Sequencing adapters were removed from small RNAseq reads using Cutadapt (v2.8)28. Cutadapt command line parameters: adapter = TGGAATTCTCGGGTGCCAAGG; error rate = 0; overlap = 5; minimum length = 18. In order to remove the two 4 nt bioo UMIs, UMI-tools (v1.0.0) was used twice to cut the 5′ UMI and 3′ UMI from reads9. Reads shorter than 18 nt after adapters and UMIs had been trimmed were discarded. The remaining reads were mapped to the Human Genome (Homo sapiens version hg19, from UCSC) using BWA backtrack algorithm (v0.7.15)29. Default parameters for both the maximum edit distance (−n 0.04) and maximum difference in the seed (−k 2) were used. Alignments are then de-duplicated using UMI-tools with the parameter edit-distance-threshold equal to 0 or 1 depending on the desired output. MicroRNA annotation (Homo sapiens version hg19, from UCSC) and HTSeq-count (v 0.9.1) was used for microRNA level expression of samples30. The sum of all unique reads was counted for each microRNA locus and the mean multimapping read count of all loci were summed to calculate the total microRNA expression. Isomir level expression was calculated using custom scrips (https://bitbucket.org/sacgf/saunders_umi_2020/src/master/). For microRNAs with multiple loci, a representative locus is selected and isomirs counted based on the start and end positions relative to the microRNA annotation. Read counts for all libraries are presented in Supplementary Table 1.

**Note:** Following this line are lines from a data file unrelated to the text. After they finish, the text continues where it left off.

(** C22. The trap path survives the change of address space: in every reachable
    configuration and for every process in use, each address of the trampoline page
    translates to the same physical address, fetchable from supervisor mode, through the
    kernel's table, which satp selects, and through the process's; the trap frame page
    leads supervisor mode to the process's own trap frame; and from user mode neither page
    can be read, written or executed. *)
Theorem trampoline_shared c i p va :
  creachable c → table (c_sys c) !! i = Some p → p_pid p ≠ None →
  TRAPFRAME ≤ va < TRAMPOLINE + PAGESIZE → let m := s_mach (c_sys c) in
  (TRAMPOLINE ≤ va → ∀ sum,
     sv32_access (m_mem m) (m_csr m satp) false sum Fetch va = Some (trampoline + (va - TRAMPOLINE)) ∧
     sv32_access (m_mem m) (user_satp p) false sum Fetch va = Some (trampoline + (va - TRAMPOLINE))) ∧
  (va < TRAMPOLINE → ∀ sum k, k ≠ Fetch →
     sv32_access (m_mem m) (user_satp p) false sum k va = Some (p_trapframe p + (va - TRAPFRAME))) ∧
  ∀ sum k pa, ¬ user_access m p sum k va pa.
Proof.
  intros (_ & _ & a & L & [_ _ HL _] & Hst)%creachable_sound Hp Hpid Hva m. by eapply (laid_high m).
Qed.

(** Where [copy_out] stores when it is given an address above the program. *)
Lemma copy_out_high m q sp base x perm off data :
  slot_ok m q sp → p_pid q ≠ None → high (p_trapframe q) !! base = Some (x, perm) → Z.testbit perm 1 = true →
  0 ≤ off < page_size → copy_out (p_pagetable q) (base + off) data m = (write32 (x + off) data;; mret (Some tt)) m.
Proof.
  intros Hso Hpid Hx Hperm Hoff. pose proof (so_space _ _ _ Hso) as Hu. pose proof (ur_pt _ _ _ _ _ _ Hu) as Hpt.
  rewrite <- (so_used _ _ _ Hso Hpid) in Hx.
  assert (base = TRAMPOLINE ∨ base = TRAPFRAME) as Hbase.
  { destruct (ur_hi _ _ _ _ _ _ Hu _ _ Hx) as [[]  _]; auto. }
  assert (TRAPFRAME + page_size = TRAMPOLINE ∧ TRAMPOLINE + page_size < U32 ∧ 0 < TRAPFRAME) as (HT & HU & H0) by done.
  assert (page_aligned base) as Hal by by destruct Hbase as [-> | ->].
  assert (page_of (base + off) = base ∧ (base + off) mod page_size = off) as [Hpg Hmod].
  { assert (page_of (base + off) = base) as Hpg by (apply page_of_inside; [done|lia]). split; [done|]. unfold page_of in Hpg. lia. }
  assert (sp_pages sp !! base = None) as Hno.
  { apply eq_None_not_Some. intros [y Hy]. destruct (ur_page _ _ _ _ _ _ Hu _ _ Hy) as ([_ Hlt] & _).
    destruct (ur_size _ _ _ _ _ _ Hu) as (_ & _ & Hle). destruct Hbase; subst; unfold page_size in *; lia. }
  destruct (uvm_pagetable (p_pagetable q)) as [rt] eqn:Hrt.
  assert (wp (walkaddr (mkPageTable rt) (base + off)) (λ r m', r = Some (x + off) ∧ m' = m) m) as H.
  { eapply walkaddr_spec; [exact Hpt|unfold is_u32; destruct Hbase; subst; unfold page_size in *; lia|].
    unfold translate. rewrite Hpg, lookup_union_r, Hx, Hperm, Hmod by done. done. }
  apply wp_unfold in H as (r & m' & Hrun & -> & ->). unfold copy_out. rewrite Hrt. unfold mbind at 1, M_bind at 1. by rewrite Hrun.
Qed.

Lemma proc_run s i p : table s !! i = Some p → proc i s = Done p s.
Proof. intros Hp. unfold proc, mbind, M_bind, gets. fold (table s). by rewrite Hp. Qed.

(** A program that stores through [wait] where the trap code is: the kernel's own store
    faults, and the trap it takes then is one that [kerneltrap] panics on. *)
Lemma page_fault_panics s i p t :
  current (m_cpu (s_mach s)) = Some i → table s !! i = Some p → ti_cause t = 15 →
  kerneltrap_enter (set_mach (trap_entry false t (s_mach s)) s) = Panic PTrapCause.
Proof.
  intros Hcur Hp Ht. set (s1 := set_mach _ s).
  assert (∀ x : csr_name, lift (read_csr x) s1 = Done (m_csr (s_mach s1) x) s1) as Hread by done.
  assert (m_csr (s_mach s1) sstatus = trap_sstatus false (m_csr (s_mach s) sstatus) ∧ m_csr (s_mach s1) scause = 15) as [Hst Hca].
  { unfold s1. cbn. by rewrite !csr_set_ne, csr_set_eq, !csr_set_ne, csr_set_eq by done. }
  assert (lift interrupt_read s1 = Done false s1) as Hoff.
  { assert (wp interrupt_read (λ b m', b = false ∧ m' = s_mach s1) (s_mach s1)) as H.
    { apply interrupt_read_spec. split; [|done]. unfold sie_on. rewrite Hst. apply trap_sstatus_sie. }
    apply wp_unfold in H as (b & m' & Hrun & -> & ->). unfold lift. by rewrite Hrun. }
  assert (Z.land (m_csr (s_mach s1) sstatus) SSTATUS_SPP ≠ 0) as Hspp by (rewrite Hst; by intros H%trap_sstatus_spp).
  unfold kerneltrap_enter, mbind, M_bind. rewrite !Hread, decide_False, Hoff by done.
  assert (get_current s1 = Done (Some i) s1) as -> by (unfold get_current, gets; by rewrite <- Hcur).
  assert (proc i s1 = Done p s1) as -> by by apply proc_run.
  cbn [mret M_ret]. unfold lift at 1. rewrite kprintln_run. by rewrite Hca.
Qed.

(** The process at work is in use. *)
Lemma worker_pid c i p : creachable c → worker c = Some i → table (c_sys c) !! i = Some p → p_pid p ≠ None.
Proof.
  intros (_ & _ & a & L & [Hr Ha _ _] & _)%creachable_sound Hw Hp. unfold worker in Hw. rewrite (represents_cur _ _ Hr) in Hw.
  destruct (represents_control _ _ Hr) as (d & pv & fr & held & Hk & _).
  destruct (kst_lookup _ _ _ _ _ _ _ _ _ _ _ Hk Hp) as [Hv _].
  destruct (a_running _ _ _ (areachable_inv _ Ha) Hw Hv) as (_ & _ & x & Hx). cbn in Hx. congruence.
Qed.

(** C40. The status address of [wait] is not checked like an access of the program.  The
    hart refuses a program every access to the pages of the trap code and of its trap
    frame; but [copy_out], which [kwait] gives the address that the program passed, checks
    only that the process's table maps the page.  At an aligned address in the trap frame
    page the kernel stores the program's word in the trap frame, at that offset, and
    changes no other byte; at one in the trampoline page its store to its own text takes a
    store page fault, on which [kerneltrap] panics: the program has stopped the kernel. *)
Theorem wait_status_unchecked c i p off x :
  creachable c → worker c = Some i → table (c_sys c) !! i = Some p →
  0 ≤ off < page_size → off mod 4 = 0 → is_u32 x →
  let s := c_sys c in let m := s_mach s in
  (∀ va sum k pa, TRAPFRAME ≤ va < TRAMPOLINE + PAGESIZE → ¬ user_access m p sum k va pa) ∧
  wp (store_status i (TRAPFRAME + off) x) (λ _ s',
    ld32 (m_mem (s_mach s')) (p_trapframe p + off) = x ∧
    ∀ a, ¬ (p_trapframe p + off ≤ a < p_trapframe p + off + 4) → ld8 (m_mem (s_mach s')) a = ld8 (m_mem m) a) s ∧
  store_status i (TRAMPOLINE + off) x s = Fault ∧
  (∀ sum, sv32_access (m_mem m) (m_csr m satp) false sum Store (trampoline + off) = None) ∧
  ∀ t, ti_cause t = 15 → kerneltrap_enter (set_mach (trap_entry false t m) s) = Panic PTrapCause.
Proof.
  intros Hc Hw Hp Hoff Hal Hx s m. pose proof (worker_pid c i p Hc Hw Hp) as Hpid.
  pose proof (creachable_sound _ Hc) as (_ & _ & a & L & [_ _ HL _] & Hst). fold s m in HL.
  destruct (laid_space _ _ _ _ _ HL (table_entry _ _ _ Hp)) as (sp & _ & Hso).
  assert (frame_ok (p_trapframe p)) as Hfr by (eapply live_frame_ok; [by eapply laid_ok|apply (so_live _ _ _ Hso)]).
  assert (TRAPFRAME ≠ 0 ∧ TRAMPOLINE ≠ 0 ∧ 0 < TRAPFRAME ∧ 0 < TRAMPOLINE ∧ TRAPFRAME ≠ TRAMPOLINE) as (HT & HU & H0 & H1 & Hne) by done.
  pose proof (λ base y perm, copy_out_high m (unlocked p) sp base y perm off x Hso Hpid) as Hcopy.
  change (p_pagetable (unlocked p)) with (p_pagetable p) in Hcopy.
  split_and!.
  - intros va sum k' pa Hva. by eapply (laid_high m s L i p va eq_refl HL).
  - unfold store_status. rewrite decide_True by lia. eapply wp_bind, wp_proc; [exact Hp|].
    apply wp_bind, wp_lift. unfold wpo. fold m. rewrite (Hcopy TRAPFRAME (p_trapframe p) (Z.lor PTE_R PTE_W)); [|by apply lookup_insert_eq|done|done].
    assert (wp (write32 (p_trapframe p + off) x;; mret (Some tt)) (λ r m', r = Some tt ∧ m' = set_mem (st32 (m_mem m) (p_trapframe p + off) x) m) m) as H.
    { apply wp_bind, wp_write32; [apply frame_ok_in_data; [done|lia|]| |by apply wp_ret].
      - unfold page_size in *. Z.div_mod_to_equations. lia.
      - destruct Hfr as [Hfa _]. unfold page_aligned, page_size in Hfa. Z.div_mod_to_equations. lia. }
    apply wp_unfold in H as (r & m' & -> & -> & ->). cbn [unwrap mret M_ret s_mach set_mach m_mem set_mem]. split.
    + by apply ld32_st32_same.
    + intros b Hb. rewrite ld8_st32, decide_False; [done|]. lia.
  - unfold store_status. rewrite decide_True by lia. unfold mbind, M_bind. rewrite (proc_run s i p Hp). unfold lift. fold m.
    rewrite (Hcopy TRAMPOLINE trampoline (Z.lor PTE_R PTE_X)); [| |done|done].
    + unfold mbind, M_bind, write32. rewrite decide_False; [done|]. intros [Hsb _].
      eapply (laid_storable m); [exact HL|exact Hsb|]. apply page_of_inside; [apply trampoline_ok|lia].
    + unfold high. by rewrite lookup_insert_ne, lookup_singleton_eq.
  - intros sum. pose proof trampoline_last. pose proof text_after_start. pose proof etext_before_ekernel. pose proof ekernel_before_end.
    pose proof etext_aligned as Hea. assert (page_aligned KERNEL_START ∧ KERNEL_START = RAMSTART ∧ UART + PAGESIZE < RAMSTART) as (Hka & HK & HUA) by done.
    assert (RAMSTART ≤ trampoline + off < etext) as Hr.
    { unfold page_aligned, page_size in *. Z.div_mod_to_equations. lia. }
    rewrite (laid_kernel_access m (entries_of s) L) by (done || lia). cbn [kernel_may]. by rewrite bool_decide_eq_false_2 by lia.
  - intros t Ht. by eapply page_fault_panics.
Qed.
End properties.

Simulating the effect of UMI size on deduplication (sampling from an infinite population)

In order to determine empirically the depth at which one expects to see a single UMI (of a given length) attached to two or more unique starting molecules in a sequencing library, we simulated the problem. To do so, we first created a complete set of UMIs composed only of the letters A, C, G and T, and of length L (where L = 4 data not shown, 8, 10 or 12). The complexity of the full set of available UMIs (C) is dependent on L and increases exponentially as L increases. For instance, when L = 4, C = 44 = 256; when L = 8, C = 48 = 65,536 and when L = 12, C = 412 = 16,777,216. We then simulated the ligation of UMIs to unique molecules in a starting sample by randomly selecting from the entire population n times and recording each selection. In selecting UMIs, we assume that all unique sequences of length L in the population of UMI’s, called kmers (k), are infinitely abundant and equally likely to be chosen. These assumptions are valid for sequenced samples when the number of UMI’s available far outnumber that of sequenced molecules, which is usually the case. After predefined numbers of selection and multiple rounds of simulation (100), we investigate the unique number of UMIs extracted. Clearly, when C is large and n is small, the probability of selecting the same UMI more than once is close to 0. However, as the number of selections increases and becomes equal or overtakes the number of unique elements in the population, the probability of selecting the same UMI increases likewise, approaching 1. By counting the unique number of UMIs after n selections in the simulated data and plotting the results, the distance between the simulated line (blue) and the expected line when no k is selected twice (red: x = y) represents the number of unique UMI’s extracted more than once. The simulation shows that when L = 8, after only 10,000 selections, a visible separation can be seen between the simulated line and the expected line when no k is selected twice. This implies that at this depth, given this length of UMI, the likelihood of selecting the same UMI more than once becomes apparent.

The probability of selecting a particular UMI two or more times can easily be derived analytically, namely

$$\mathrm{P }= 1{-}\mathrm{Pr}\left(\mathrm{UMI not being sampled}\right) {-}\mathrm{Pr}\left(\mathrm{UMI being sampled exactly once}\right)$$
$$=1-{\left(\frac{C-1}{C}\right)}^{n}-n*\frac{1}{C}*{\left(\frac{C-1}{C}\right)}^{n-1}.$$

For example, when C = 65,536 (L = 8) and n = 10,000 this becomes P = 0.125. Thus, the total number of UMI’s sampled more than once given these parameters is simply P times the number of UMIs available, i.e. P C = 689.5, which matches the simulation.